I usually send my Alfa 156 for service or repair at either Tan Motors in Ipoh, or Emech in USJ. Tan Motors gives me a usual receipt with the date on it, but Emech takes the extra effort to record the car mileage on the receipt as well.

(Actually, Emech goes a bit overboard and puts stickers all over the car to indicate what was changed, when it was changed, and what it was changed with).

It’s often more useful to know when certain wear and tear items were changed in terms of mileage rather than dates. Since i don’t have that information for my Tan Motors receipts, I figured it would be useful to derive those values.

First stop was to figure out what was the word I wanted … you know where you plot the known points on a graph, and then draw a line that is as about equally close to as many of the lines as possible? From that line, you can then read off points on one axis and get the corresponding value on the other axis. We did it in mathematics in secondary school.

Linear Regression? Well, I found a lot of useful info at this page: http://en.wikipedia.org/wiki/Linear_regression

That seemed about right. I also found out I didn’t need to actually bring out the graph paper — you can do it directly with built-in functions in a spreadsheet. And even a Google Docs one at that!

I started by creating a new google docs spreadsheet that recorded the known mileages and dates from my Emech receipts:

I then appended the following to the end:

Look carefully at the formula in C12 … it says “=TREND(C3:C9, B3:B9, B12)”. C3:C9 is the original data “actual mileage” values, and B3:B9 are the set of dates that match the mileage. B12 is the cell immediately to the left of it.

Now if you key in a date into B12, the spreadsheet will estimate what the mileage is/was at that given date!

For 6-jun-2009, my mileage would be roughly 87,761 miles (yeah, my Alfa 156 is a UK spec and everything is in miles).

You can change the date in B12 to anything you like, and play “what-if”. For example, on my birthday this year, my mileage was around 95,923 miles.

You can even do silly things like what was the mileage when I was born (-317,511 miles), or what it will be in the future (in 10 years time, my mileage would be 208,851 miles).
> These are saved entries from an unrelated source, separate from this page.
(* ===== verification/MediaFilters.v ===== *)
(** * session/media/rtcpmuxfilter.cc and bundlefilter.cc

    RtcpMuxFilter is the offer/answer state machine that decides whether RTCP
    shares the RTP transport and tells the packets apart; BundleFilter decides
    whether a packet of a shared transport belongs to a channel. *)

From stdpp Require Import gmap.
From S2P Require Import Prelude ByteOrder RtpUtils StreamParams SrtpFilter SrtpNegotiation.
Import ByteOrder.
Import SrtpFilter(ContentSource, CS_LOCAL, CS_REMOTE) SrtpNegotiation(source_of).
Open Scope jingle_scope.

Module RtcpMux.

Inductive State := ST_INIT | ST_RECEIVEDOFFER | ST_SENTOFFER | ST_SENTPRANSWER | ST_RECEIVEDPRANSWER | ST_ACTIVE.
#[export] Instance State_eq_dec : EqDecision State. Proof. solve_decision. Defined.

Record RtcpMuxFilter := mk { state_ : State; offer_enable_ : bool }.
Definition new : RtcpMuxFilter := mk ST_INIT false.

Definition IsActive (f : RtcpMuxFilter) : bool :=
  match state_ f with ST_SENTPRANSWER | ST_RECEIVEDPRANSWER | ST_ACTIVE => true | _ => false end.

Definition ExpectOffer (offer_enable : bool) (source : ContentSource) (f : RtcpMuxFilter) : bool :=
  match state_ f, source with
  | ST_INIT, _ => true
  | ST_ACTIVE, _ => Bool.eqb offer_enable (offer_enable_ f)
  | ST_SENTOFFER, CS_LOCAL | ST_RECEIVEDOFFER, CS_REMOTE => true
  | _, _ => false
  end.

Definition ExpectAnswer (source : ContentSource) (f : RtcpMuxFilter) : bool :=
  match state_ f, source with
  | ST_SENTOFFER, CS_REMOTE | ST_RECEIVEDOFFER, CS_LOCAL => true
  | ST_SENTPRANSWER, CS_LOCAL | ST_RECEIVEDPRANSWER, CS_REMOTE => true
  | _, _ => false
  end.

Definition SetOffer (offer_enable : bool) (src : ContentSource) (f : RtcpMuxFilter) : bool * RtcpMuxFilter :=
  if negb (ExpectOffer offer_enable src f) then (false, f)
  else (true, mk (match src with CS_LOCAL => ST_SENTOFFER | CS_REMOTE => ST_RECEIVEDOFFER end) offer_enable).

Definition SetProvisionalAnswer (answer_enable : bool) (src : ContentSource) (f : RtcpMuxFilter)
  : bool * RtcpMuxFilter :=
  if negb (ExpectAnswer src f) then (false, f)
  else if offer_enable_ f then
    if answer_enable
    then (true, mk (match src with CS_REMOTE => ST_RECEIVEDPRANSWER | CS_LOCAL => ST_SENTPRANSWER end) (offer_enable_ f))
    else (true, mk (match src with CS_REMOTE => ST_SENTOFFER | CS_LOCAL => ST_RECEIVEDOFFER end) (offer_enable_ f))
  else if answer_enable then (false, f)
  else (true, f).

Definition SetAnswer (answer_enable : bool) (src : ContentSource) (f : RtcpMuxFilter) : bool * RtcpMuxFilter :=
  if negb (ExpectAnswer src f) then (false, f)
  else if offer_enable_ f && answer_enable then (true, mk ST_ACTIVE (offer_enable_ f))
  else if answer_enable then (false, f)
  else (true, mk ST_INIT (offer_enable_ f)).

(** state_ < ST_SENTOFFER *)
Definition before_sent_offer (st : State) : bool := match st with ST_INIT | ST_RECEIVEDOFFER => true | _ => false end.

Definition DemuxRtcp (data : bytes) (f : RtcpMuxFilter) : bool :=
  if negb (offer_enable_ f) || before_sent_offer (state_ f) then false
  else
    let type := if (2 <=? length data)%nat then Z.land (Get8 data 1) 0x7F else 0 in
    (64 <=? type) && (type <? 96).

(** ** Both ends *)

Inductive event := Offer (by_a enable : bool) | Pranswer (by_a enable : bool) | Answer (by_a enable : bool).

Definition apply (e : event) (mine : bool) (f : RtcpMuxFilter) : bool * RtcpMuxFilter :=
  match e with
  | Offer by_a enable => SetOffer enable (source_of (Bool.eqb by_a mine)) f
  | Pranswer by_a enable => SetProvisionalAnswer enable (source_of (Bool.eqb by_a mine)) f
  | Answer by_a enable => SetAnswer enable (source_of (Bool.eqb by_a mine)) f
  end.

(** The results and the final filter of the first end ([mine] true) or of the
    other one. *)
Fixpoint run (es : list event) (mine : bool) (f : RtcpMuxFilter) : list bool * RtcpMuxFilter :=
  match es with
  | [] => ([], f)
  | e :: es =>
      let '(r, f) := apply e mine f in
      let '(rs, f) := run es mine f in
      (r :: rs, f)
  end.

Definition flip (st : State) : State :=
  match st with
  | ST_SENTOFFER => ST_RECEIVEDOFFER | ST_RECEIVEDOFFER => ST_SENTOFFER
  | ST_SENTPRANSWER => ST_RECEIVEDPRANSWER | ST_RECEIVEDPRANSWER => ST_SENTPRANSWER
  | ST_INIT => ST_INIT | ST_ACTIVE => ST_ACTIVE
  end.
Definition mirrored (a b : RtcpMuxFilter) : Prop :=
  state_ b = flip (state_ a) /\ offer_enable_ b = offer_enable_ a /\ (IsActive a = true -> offer_enable_ a = true).

Lemma apply_mirrored e a b : mirrored a b ->
  (apply e true a).1 = (apply e false b).1 /\ mirrored (apply e true a).2 (apply e false b).2.
Proof.
  destruct a as [sa ea], b as [sb eb]. unfold mirrored. cbn. intros (-> & -> & He).
  destruct e as [[] []|[] []|[] []], sa, ea; cbn in *; split_and!; auto.
Qed.

Lemma run_mirrored es : forall a b, mirrored a b ->
  (run es true a).1 = (run es false b).1 /\ mirrored (run es true a).2 (run es false b).2.
Proof.
  induction es as [|e es IH]; intros a b Hm; [done|]. cbn [run]. destruct (apply_mirrored e a b Hm) as [Hr Hm'].
  destruct (apply e true a) as [r a'], (apply e false b) as [r' b']. cbn in Hr, Hm'. subst r'.
  destruct (IH a' b' Hm') as [Hrs Hm'']. destruct (run es true a') as [rs a''], (run es false b') as [rs' b''].
  cbn in *. by rewrite Hrs.
Qed.

(** What RFC 5761 says of the second byte of a packet. *)
Definition is_rtcp (data : bytes) : bool :=
  (2 <=? length data)%nat && (64 <=? Get8 data 1 mod 128) && (Get8 data 1 mod 128 <? 96).

Lemma demux_type data f : DemuxRtcp data f = offer_enable_ f && negb (before_sent_offer (state_ f)) && is_rtcp data.
Proof.
  unfold DemuxRtcp, is_rtcp. destruct (offer_enable_ f), (before_sent_offer (state_ f)); cbn [negb orb andb]; [done| |done..].
  change 0x7F with (2 ^ 7 - 1). rewrite land_mask by lia. by destruct (2 <=? length data)%nat.
Qed.

(** C10: Whatever offers, provisional and final answers are exchanged, the
    RTCP mux filters of both ends accept and refuse the same ones and agree on
    whether RTCP is muxed, which requires that the offer asked for it.  While
    it is muxed both ends, and an end that has offered it even before, tell
    RTCP from RTP by the second byte: an RTP header written by SetRtpHeader
    with a payload type outside 64..95 is taken as RTP, and packets whose RTCP
    type is 192..223 as RTCP. *)
Theorem rtcp_mux_agree es : let '(ra, a) := run es true new in let '(rb, b) := run es false new in
  ra = rb /\ state_ b = flip (state_ a) /\ IsActive a = IsActive b /\ (IsActive a = true -> offer_enable_ a = true) /\
  (forall data, IsActive a = true -> DemuxRtcp data a = is_rtcp data /\ DemuxRtcp data b = is_rtcp data) /\
  (forall data, state_ a = ST_SENTOFFER -> DemuxRtcp data a = offer_enable_ a && is_rtcp data) /\
  (forall h data data', RtpUtils.header_ok h -> (12 <= length data)%nat ->
   RtpUtils.SetRtpHeader data h = Some (true, data') -> ~ 64 <= RtpUtils.payload_type h < 96 -> is_rtcp data' = false) /\
  (forall data t, RtpUtils.GetRtcpType data = Some (Some t) -> 192 <= t <= 223 -> is_rtcp data = true).
Proof.
  destruct (run_mirrored es new new) as [Hr Hm]; [by split_and!|].
  destruct (run es true new) as [ra a], (run es false new) as [rb b]. cbn in Hr, Hm. destruct Hm as (Hs & Ho & He).
  split; [done|]. split; [done|]. split; [unfold IsActive; rewrite Hs; by destruct (state_ a)|]. split; [done|]. split.
  { intros data Ha. rewrite !demux_type, Ho, Hs, He by done. unfold IsActive in Ha. by destruct (state_ a). }
  split; [intros data E; by rewrite demux_type, E, andb_true_r|]. split.
  - intros h data data' Hh Hl E Hp. rewrite RtpUtils.SetRtpHeader_spec in E by done. injection E as <-.
    unfold is_rtcp. destruct Hh as (Hpt & _). cbn. rewrite Z.mod_small by lia.
    apply andb_false_iff. destruct (Z.leb_spec 64 (RtpUtils.payload_type h)); [right; apply Z.ltb_ge; lia|by left].
  - intros data t E Ht. unfold RtpUtils.GetRtcpType, RtpUtils.at_least in E.
    destruct (Nat.ltb_spec (length data) RtpUtils.kMinRtcpPacketLen) as [|Hl]; [done|]. unfold RtpUtils.kMinRtcpPacketLen in Hl.
    rewrite RtpUtils.GetUint8_at in E by (unfold RtpUtils.kRtcpPayloadTypeOffset; lia). injection E as <-.
    unfold RtpUtils.kRtcpPayloadTypeOffset in Ht. unfold is_rtcp. rewrite (proj2 (Nat.leb_le 2 _)) by lia.
    rewrite (proj2 (Z.leb_le _ _)), (proj2 (Z.ltb_lt _ _)) by dlia. done.
Qed.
If you reverse the first two parameters in the formula, you can use it to ask “on what date will my mileage be so-and-so?”.

The prediction is as good as your original data that you feed into it, and of course is just an estimate. The more data you feed it, the more accurate it becomes. And of course, it assumes you drive a constant distance every single day — which may not be the case in real life, but works out to be pretty accurate over a long period of time.

Now that we know how to easily do this, what other every day situations can you think of that Linear Regression would be useful for?